Но на свою, на самостоятельную охоту ехал я впервые, а как только стали приближаться мы к Шайдошским болотам и как увидел я издали черную пластяную избушку с двумя крохотными оконцами на восход и одним на полдень — то уж и не смог больше терпеть: схватил ружье, сидорок с едой, выпрыгнул из брички и помчался напрямки к родному жилищу, распугивая из камышей тяжелых на подъем ворон, которые взлетали с противными криками, вяло, тряпично махая крыльями, словно пустыми рукавами.

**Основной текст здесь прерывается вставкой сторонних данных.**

#[local] Instance demo_clarity : Clarity := {|
  PrincipalData := Z * list byte;
  principal_parse := fun b => decode (of_bits b);
  principal_display := fun p => bits_of (encode p);
  QualifiedContractIdentifier := list byte;
  contract_parse := Some;
  parse_address := fun a => Some (u8 (StacksAddress.version a), StacksAddress.hash160 a);
  parse_contract := fun _ name => Some name;
  contract_principal := fun c => (0, c);
  standard_principal := Some;
  clarity_name := Some;
  Value := DemoValue;
  deserialize_read := fun b => Some (VNothing, []);
|}.

#[local] Instance demo_clarity_ok : ClarityOk.
Proof. split. intros p. cbn. by rewrite of_bits_of, decode_encode. Qed.

#[local] Instance demo_values : ClarityValues := {|
  UInt := VUInt;
  PrincipalValue := VPrincipal;
  okay_true := VNothing;
  err_none := VNothing;
  value_none := VNothing;
  value_some := Some;
  buff_from := fun _ => Some VNothing;
  buff_from_byte := fun _ => VNothing;
  tuple_from_data := fun _ => Some VNothing;
  cons_list_unsanitized := fun _ => Some VNothing;
  serialize_to_vec := fun _ => Some [];
  committed_response := fun _ => None;
  expect_u128 := fun v => match v with VUInt n => Some n | _ => None end;
  expect_principal := fun v => match v with VPrincipal p => Some p | _ => None end;
  expect_optional := fun v => Some (Some v);
  expect_list := fun v => match v with VSigners l => Some (map (fun e => VSigner (26, e.1) e.2) l) | _ => None end;
  expect_buff := fun _ _ => None;
  expect_tuple := fun v => match v with VSigner p w => Some [("signer", VPrincipal p); ("weight", VUInt w)] | _ => None end;
  contract_issuer := fun _ => (26, []);
  contract_name_bytes := fun c => c;
  boot_code_id := fun name _ => list_byte_of_string name;
  standard_of := fun p => p;
|}.

#[local] Instance demo_assets : AssetMaps := {|
  AssetMap := unit;
  get_stx := fun _ _ => None;
  get_stx_burned := fun _ _ => None;
  get_fungible_tokens := fun _ _ _ => None;
  get_nonfungible_tokens := fun _ _ _ => None;
  get_stacking := fun _ _ => None;
  did_pox_action := fun _ _ => false;
  get_all_stacking := fun _ => [];
  get_all_pox_actions := fun _ => [];
  to_table := fun _ => [];
|}.

(** The rows of sealed ledgers are all the machine keeps; the tip is named under no identifier. *)
Definition demo_rows : Type := LedgerTable.

#[local] Instance demo_types : VmTypes := {|
  Vm := demo_rows;
  MarfStoreError := unit;
  VmExecutionError := unit;
  ClarityEvalError := unit;
  StacksTransactionEvent := unit;
  stx_mint_event := fun _ _ => tt;
  no_assets := tt : @AssetMap demo_clarity demo_assets;
  CostTracker := unit;
  free_tracker := tt;
  cost_add := fun a _ => (true, a);
  cost_sub := fun a _ => (true, a);
  cost_exceeds := fun _ _ => false;
  analysis_failure := fun _ => true;
  call_analysis_failure := fun _ => false;
|}.

Definition works {E A} (x : A) : @VmOp demo_clarity demo_assets demo_types E A := fun rows => (Ok x, rows).
Definition moved : @TransactionResult demo_clarity demo_assets demo_types := mkResult None cost_zero (tt : @AssetMap demo_clarity demo_assets) [].

#[local] Instance demo_vm : Vms := {|
  vm_network := Network.TESTNET;
  vm_tip := fun rows => Ok (snd <$> rows !! []);
  set_checkpoint_height := fun _ _ => works tt;
  begin_block_execution := fun _ _ _ => works tt;
  abort_block := works tt;
  begin_transaction := works tt;
  commit_transaction := works tt;
  rollback_transaction := works tt;
  pending_state_root := fun _ => Ok (replicate 32 4%u8);
  commit_block := fun id commit rows =>
    let written := write_ledger id (bc_ledger commit) rows in
    if bool_decide (snd <$> written !! id = Some (bc_ledger commit)) then (Ok (replicate 32 4%u8), written) else (Err tt, rows);
  chain_ledger := fun rows => rows;
  stand_on_tenure_starts := fun _ rows => rows;
  recorded_header := fun _ _ => None;
  record_block_header := fun _ _ => works tt;
  setup_block_metadata := fun _ => works tt;
  tenure_height := works 5;
  set_tenure_height := fun _ => works tt;
  process_scheduled_unlocks := works (0, []);
  increment_liquid_stx_supply := fun _ => works tt;
  account_nonce := fun _ => works 0;
  set_account_nonce := fun _ _ => works tt;
  debit_fee := fun _ _ => works tt;
  touch_stx_balance := fun _ => works tt;
  credit_stx := fun _ _ => works tt;
  transaction_cost_tracker_with_total := fun _ => works tt;
  transfer_stx := fun _ _ _ _ _ => works moved;
  deploy_contract_outcome := fun _ _ _ _ => works (DeploymentSuccess moved);
  execute_contract_call_outcome := fun _ _ _ _ _ _ => works (CallSuccess moved);
  call_contract_values := fun _ _ _ _ => works (VSigners (recorded sample_signers) : @Value demo_clarity);
|}.

#[local] Instance demo_vm_laws : VmLaws.
Proof.
  split; try done.
  - intros b c vm. cbn. case_bool_decide; [by right|by left].
  - intros b c vm root vm'. cbn. case_bool_decide as Hw; [|done]. by intros [= _ <-].
  - intros b c vm root vm'. cbn. case_bool_decide; [|done]. by intros [= <- _].
Qed.

#[local] Instance demo_json : RecordJson := {|
  Json := unit;
  serialize_to_hex := fun _ => Some [];
  event_json := fun _ _ _ _ => Some tt;
  json_string := fun _ _ => Some [];
  json_member := fun _ _ => [];
  json_to_vec := fun _ => Some [];
  decision_to_vec := fun _ => Some [];
  COMPILER_IDENTITY := [];
  profile_fingerprint := [];
  parse_stacks_address := fun _ => None;
|}.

— Ну, здравствуй! — говорю я избушке. — Помнишь меня?
Она, кажется, совсем осела в землю с той поры, когда жили мы здесь с покойным дедушкой Семеном в первую военную зиму и стерегли овец. Стала маленькой, будто съежилась. Или наоборот: это я вырос с того времени. Всегда так кажется, пока растешь.
Двускатная пологая крыша избушки прогнулась по матице, как спина старой лошади. На дерновой кровле топорщились ржавые будылья бурьяна, а глиняная труба совсем покосилась. Подслеповатые оконца глядели словно бы виновато.
Дверь была приперта лишь легким бревнышком, и я вошел внутрь. И снова поразили меня крохотные, будто игрушечные, размеры избушки. Это как же крутились мы здесь с дедушкой вдвоем, а когда пришел дезертир сват Петра, то втроем чувствовали себя свободно? И сенной обоз приезжал, — полдюжины баб во главе с Тимофеем Малыхиным, дедушкиным дружком, — всем хватало места…
Эх, давно ли, кажется, все это было? Мое привольное житье среди пустынных снегов; друг мой, ручной барашек Егорка; страшная ночь, когда зимовье наше осаждала волчья стая. Было, да быльем поросло. И давно нет уже в живых дедушки Семена…
Сучок на дощатой двери — черный, с разводьями, как разлапистый паук. И так он живо вспомнился из той зимы, таким показался родным, — прямо до спазмы в горле. И я почти физически ощутил: тут, в этой избушке, осталась невозвратная частица моей жизни. А сколько еще будет таких мест на земле?